Task goal ->
Print exactly what the entries say, line by line, from the first line down to the one with "else if tid", inclusive.

(Records from a collection)

Definition observe_wait (tid raw_status : Z) : sink_m TracerSupervisorIntentV1 :=
  on_fst require_healthy;;
  s ← on_fst (gets id);
  if negb (is_no_exchange (exchange s)) then
    on_fst (sup_poison SupReason.StopWhileExchangePending)
  else if tid <=? 0 then on_fst (sup_poison SupReason.InvalidRawTid)
  else
    match decode_linux_wait_status_x86_64_v1 raw_status with
    | Err error => on_fst (sup_poison (SupReason.WaitStatusDecode error))
    | Ok class =>
        let live_task := contains_live_raw_tid (task_state s) tid in
        let announced_child := is_announced_child_awaiting_ready (task_state s) tid in
        if negb (live_task || announced_child) then
          match class with
          | PtraceEventStopRequiringContext candidate =>
              if bool_decide (signal_shape candidate = TrapInitialChildOrInterrupt) then
                generation ← on_fst allocate_stop_generation;
                accept_unannounced_child_initial_stop tid generation
              else on_fst (sup_poison SupReason.EventStopContextAmbiguous)
          | _ => on_fst (sup_poison SupReason.UnknownRawTid)
          end
        else if announced_child && negb live_task && negb (is_initial_child_shape class) then
          on_fst (sup_poison SupReason.EventStopContextAmbiguous)
        else
          generation ← on_fst allocate_stop_generation;
          match class with
          | Final termination =>
              emit_next (λ sequence, ObsTerminalReap sequence tid termination);;
              on_fst (remove_pending_fork tid);;
              mret WaitForNextStop
          | SyscallEntryOrExitStop =>
              s ← on_fst (gets id);
              if bool_decide (pending_syscall_number (task_state s) tid = None) then
                on_fst (sup_poison SupReason.UnexpectedSyscallStop)
              else on_fst (issue_syscall_info_read tid generation InfoSyscallExit)
          | PtraceEvent event =>
              on_fst (validate_ptrace_event_for_task tid event);;
              on_fst (issue_event_message_read tid generation event)
          | PtraceEventStopRequiringContext candidate =>
              if negb (bool_decide (signal_shape candidate = TrapInitialChildOrInterrupt)) then
                on_fst (sup_poison SupReason.EventStopContextAmbiguous)
              else accept_exact_child_initial_stop tid generation
          | EventZeroStopRequiringSiginfo _ =>
              on_fst (sup_poison SupReason.EventZeroStopUnsupported)
          | Continued => on_fst (sup_poison SupReason.ContinuedStatusUnsupported)
          end
    end.

Definition accept_event_message (token : TracerSupervisorEventMessageReadV1) (bytes : list Z) :
    sink_m TracerSupervisorIntentV1 :=
  on_fst require_healthy;;
  s ← on_fst (gets id);
  match exchange s with
  | EventMessageExchange brand tid generation event =>
      if negb (brand =? session_brand s)
         || negb (message_brand token =? brand)
         || negb (message_tid token =? tid)
         || negb (message_generation token =? generation)
         || negb (bool_decide (message_event token = event))
      then on_fst (sup_poison SupReason.EventMessageCorrelationMismatch)
      else
        match decode_linux_ptrace_event_message_x86_64_v1 event bytes with
        | Err error => on_fst (sup_poison (SupReason.EventMessageDecode error))
        | Ok decoded =>
            match event, decoded with
            | EvSeccomp, SeccompTraceCookieSchemaMatched =>
                on_fst (issue_syscall_info_read tid generation InfoSeccompEntry)
            | (EvFork | EvVfork | EvClone), ChildTid child_tid =>
                accept_fork_event_message tid generation event (event_raw_tid child_tid)
            | EvExec, FormerTid former_tid =>
                emit_next (λ sequence, ObsExec sequence tid (event_raw_tid former_tid));;
                on_fst (resume_one tid generation ResumeSyscall)
            | EvExit, ExitTermination termination =>
                emit_next (λ sequence, ObsPtraceExitEvent sequence tid termination);;
                on_fst (remove_pending_fork tid);;
                on_fst (resume_one tid generation ResumeContinue)
            | _, _ => on_fst (sup_poison SupReason.EventMessageShapeMismatch)
            end
        end
  | _ => on_fst (sup_poison SupReason.EventMessageResponseOutOfOrder)
  end.
(** C7. Sessions are separate: of two sessions started one after the other, the
    second never accepts a token of the first, however far it has run; it
    poisons itself instead. *)
Theorem foreign_token_rejected {K} `{NormalizedTracerTaskEventSinkV1 K}
    tid tid' brand brand1 brand2 s s' s2 (k k1 k2 k3 k4 : K) c :
  begin_modeled_state_v1 tid (brand, k) = Returned s (brand1, k1) →
  begin_modeled_state_v1 tid' (brand1, k2) = Returned s' (brand2, k3) →
  rtc call_step (s', k3) (s2, k4) →
  call_brand c = Some (session_brand s) → call_input_wf c →
  ∃ e s3 k5, run_call c (s2, k4) = Threw e (s3, k5) ∧ sup_poisoned s3 = Some e.
Proof.
  intros H1 H2 Hreach Hbrand Hin.
  pose proof (wp_Returned _ _ _ _ _ _ (begin_spec tid brand k) H1) as (_ & Hb1 & -> & _).
  pose proof (wp_Returned _ _ _ _ _ _ (begin_spec tid' (brand + 1) k2) H2) as (Hwf & Hb2 & _ & _).
  destruct (rtc_progress (λ s, session_brand s = brand + 1) _ _
    (λ a b Hab, eq_trans (progress_brand a b Hab)) Hreach Hwf Hb2) as [Hwf2 Hb3].
  pose proof (run_call_spec c s2 k4 Hwf2 Hin) as Hspec. unfold call_spec, wp in Hspec.
  destruct (run_call c (s2, k4)) as [i x|e [s3 k5]|] eqn:Hrun; [exfalso| |done].
  - pose proof (run_call_brand c s2 k4 i x _ Hrun Hbrand). simpl in Hb3. lia.
  - exists e, s3, k5. split; [done|]. apply Hspec.
Qed.

Lemma foreign_token_rejected_witness :
  ∃ (s2 s3 : TracerSupervisorStateV1) (k : list NormalizedTracerTaskEventV1) e k5,
    run_call (CallMessage first_stop_token first_message) (s2, k) = Threw e (s3, k5).
Proof.
  destruct (begin_modeled_state_v1 41 (7, [] : list NormalizedTracerTaskEventV1))
    as [s [b k]|e s|] eqn:E; [|vm_compute in E; discriminate E..].
  destruct (begin_modeled_state_v1 41 (b, [] : list NormalizedTracerTaskEventV1))
    as [s' [b' k']|e s'|] eqn:E';
    [|vm_compute in E; injection E as _ <- _; vm_compute in E'; discriminate E'..].
  destruct (foreign_token_rejected 41 41 7 b b' s s' s' [] k [] k' k'
    (CallMessage first_stop_token first_message) E E' (rtc_refl _ _)) as (e & s3 & k5 & H & _).
  - vm_compute in E. injection E as <- _ _. reflexivity.
  - repeat constructor; unfold is_u8; lia.
  - exists s', s3, k', e, k5. exact H.
Defined.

Result for this exercise ->
Definition observe_wait (tid raw_status : Z) : sink_m TracerSupervisorIntentV1 :=
  on_fst require_healthy;;
  s ← on_fst (gets id);
  if negb (is_no_exchange (exchange s)) then
    on_fst (sup_poison SupReason.StopWhileExchangePending)
  else if tid <=? 0 then on_fst (sup_poison SupReason.InvalidRawTid)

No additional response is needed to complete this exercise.